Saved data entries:
===============

Definition level_buckets_default : LevelBuckets :=
  [mkLevelBucket "debug" 0 DAY; mkLevelBucket "info" INFO (7 * DAY); mkLevelBucket "warn_plus" WARN (30 * DAY)].

Inductive ConfigError :=
  | NoBuckets
  | UncoveredSeverity (s : Z)
  | DuplicateMinSeverity (s : Z)
  | DuplicateBucketName
  | BadBucketName (name : string)
  | ZeroRetention (name : string)
  | NoTenants
  | NoIndexes (tenant : string)
  | BadIdent (what value : string)
  | DuplicateIdent (what value : string).

Definition to_upper (c : ascii) : ascii := if is_lower c then ascii_of_N (N_of_ascii c - 32) else c.

Definition bucket_name_problem (name : string) : option string :=
  if String.eqb name "" || (64 <? str_len name) then Some "must be 1 to 64 characters"
  else if negb (str_all (fun c => is_alnum c || one_of "_-+" c) name) then
    Some "may contain only ASCII letters, digits, _ - and + (it is a directory name on disk)"
  else
    let upper := str_map to_upper name in
    let device := in_words upper ["CON"; "PRN"; "AUX"; "NUL"]
      || ((starts_with "COM" upper || starts_with "LPT" upper) && (str_len upper =? 4)
          && match String.get 3 upper with
             | Some c => is_digit c && negb (Ascii.eqb c "0"%char)
             | None => false
             end) in
    if device then Some "is a reserved device name on Windows filesystems" else None.

Definition bucket_le (a b : LevelBucket) : bool := lb_min_severity a <=? lb_min_severity b.

(** The first bucket with a bad name or no retention. *)
Fixpoint check_buckets (l : list LevelBucket) : option ConfigError :=
  match l with
  | [] => None
  | b :: r =>
      if bool_decide (is_Some (bucket_name_problem (lb_name b))) then Some (BadBucketName (lb_name b))
      else if lb_retention b =? 0 then Some (ZeroRetention (lb_name b))
      else check_buckets r
  end.

(** [LevelBuckets::new]. *)
Definition level_buckets_new (buckets : list LevelBucket) : ConfigError + LevelBuckets :=
  match buckets with
  | [] => inl NoBuckets
  | _ =>
      let buckets := stable_sort bucket_le buckets in
      match buckets with
      | first :: _ =>
          if negb (lb_min_severity first =? 0) then inl (UncoveredSeverity 0)
          else
            match adjacent (fun a b => lb_min_severity a =? lb_min_severity b) buckets with
            | Some b => inl (DuplicateMinSeverity (lb_min_severity b))
            | None =>
                match check_buckets buckets with
                | Some e => inl e
                | None =>
                    let names := stable_sort String.leb (List.map (fun b => str_lower (lb_name b)) buckets) in
                    match adjacent String.eqb names with
                    | Some _ => inl DuplicateBucketName
                    | None => inr buckets
                    end
                end
            end
      | [] => inl NoBuckets
      end
  end.

(** [slice::partition_point]: a binary search in a slice the predicate splits,
    which a validated cover is; the length of the prefix where it holds. *)
Fixpoint partition_point {A} (p : A -> bool) (l : list A) : nat :=
  match l with
  | a :: r => if p a then S (partition_point p r) else O
  | [] => O
  end.

Definition bucket_index (bs : LevelBuckets) (severity : Z) : nat :=
  Nat.pred (partition_point (fun b => lb_min_severity b <=? severity) bs).

(** [&self.buckets[idx]]: [None] is the panic of an empty cover. *)
Definition bucket_for (bs : LevelBuckets) (severity : Z) : option LevelBucket :=
  nth_error bs (bucket_index bs severity).

Definition by_name (bs : LevelBuckets) (name : string) : option LevelBucket :=
  List.find (fun b => String.eqb (lb_name b) name) bs.

Definition names_from (bs : LevelBuckets) (severity : Z) : list string :=
  List.map lb_name (skipn (bucket_index bs severity) bs).

Definition max_retention (bs : LevelBuckets) : Z := foldl Z.max 0 (List.map lb_retention bs).

(** ** Tenants *)

Inductive UnknownIndex := RefuseIndex | DefaultIndex.
#[export] Instance UnknownIndex_eq_dec : EqDecision UnknownIndex.
Proof. solve_decision. Defined.

Record IndexConfig := mkIndex { ix_name : string; retention : LevelBuckets }.
Record TenantConfig := mkTenant { tn_id : string; tn_unknown_index : UnknownIndex; indexes : list IndexConfig }.

Definition default_indexes : list IndexConfig := [mkIndex DEFAULT_INDEX level_buckets_default].
Definition default_tenants : list TenantConfig := [mkTenant DEFAULT_TENANT DefaultIndex default_indexes].

Definition ATTR_INDEX : string := "logless.index".
Definition ATTR_TENANT : string := "logless.tenant".

Inductive Route := Known (index : string) | Defaulted (index : string) | Refused.

Record Tenancy := mkTenancy { tenants : list TenantConfig; tc_node : string }.

Fixpoint check_indexes (names : list string) (l : list IndexConfig) : option ConfigError :=
  match l with
  | [] => None
  | i :: r =>
      if negb (valid_ident (ix_name i)) then Some (BadIdent "index name" (ix_name i))
      else if in_words (str_lower (ix_name i)) names then Some (DuplicateIdent "index name" (ix_name i))
      else
        match level_buckets_new (retention i) with
        | inl e => Some e
        | inr _ => check_indexes (names ++ [str_lower (ix_name i)]) r
        end
  end.

Fixpoint check_tenants (seen : list string) (l : list TenantConfig) : option ConfigError :=
  match l with
  | [] => None
  | t :: r =>
      if negb (valid_ident (tn_id t)) then Some (BadIdent "tenant id" (tn_id t))
      else if in_words (str_lower (tn_id t)) seen then Some (DuplicateIdent "tenant id" (tn_id t))
      else
        match indexes t with
        | [] => Some (NoIndexes (tn_id t))
        | ixs =>
            match check_indexes [] ixs with
            | Some e => Some e
            | None => check_tenants (seen ++ [str_lower (tn_id t)]) r
            end
        end
  end.

(** [Tenancy::new]. *)
Definition tenancy_new (ts : list TenantConfig) (node : string) : ConfigError + Tenancy :=
  if negb (valid_ident node) then inl (BadIdent "node id" node)
  else
    match ts with
    | [] => inl NoTenants
    | _ => match check_tenants [] ts with Some e => inl e | None => inr (mkTenancy ts node) end
    end.

Definition single (buckets : LevelBuckets) : Tenancy :=
  mkTenancy [mkTenant DEFAULT_TENANT DefaultIndex [mkIndex DEFAULT_INDEX buckets]] "node-a".

(** [&self.tenants[0]]; [None] is the panic of an empty list. *)
Definition own (t : Tenancy) : option TenantConfig := head (tenants t).
Definition own_tenant (t : Tenancy) : option string := tn_id <$> own t.

(** The position of the index named [default], or 0. *)
Fixpoint position {A} (p : A -> bool) (l : list A) : option nat :=
  match l with
  | [] => None
  | a :: r => if p a then Some O else option_map S (position p r)
  end.
Definition default_at (t : TenantConfig) : nat :=
  default O (position (fun i => String.eqb (ix_name i) DEFAULT_INDEX) (indexes t)).
Definition default_index_in (t : TenantConfig) : option string := ix_name <$> nth_error (indexes t) (default_at t).

Definition default_index (t : Tenancy) : option string := own t ≫= default_index_in.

===============

_TASK BRIEF:_
Based on the records above, count the lines in which "DuplicateIdent" occurs and provide only the number.

_WRITTEN SOLUTION:_
3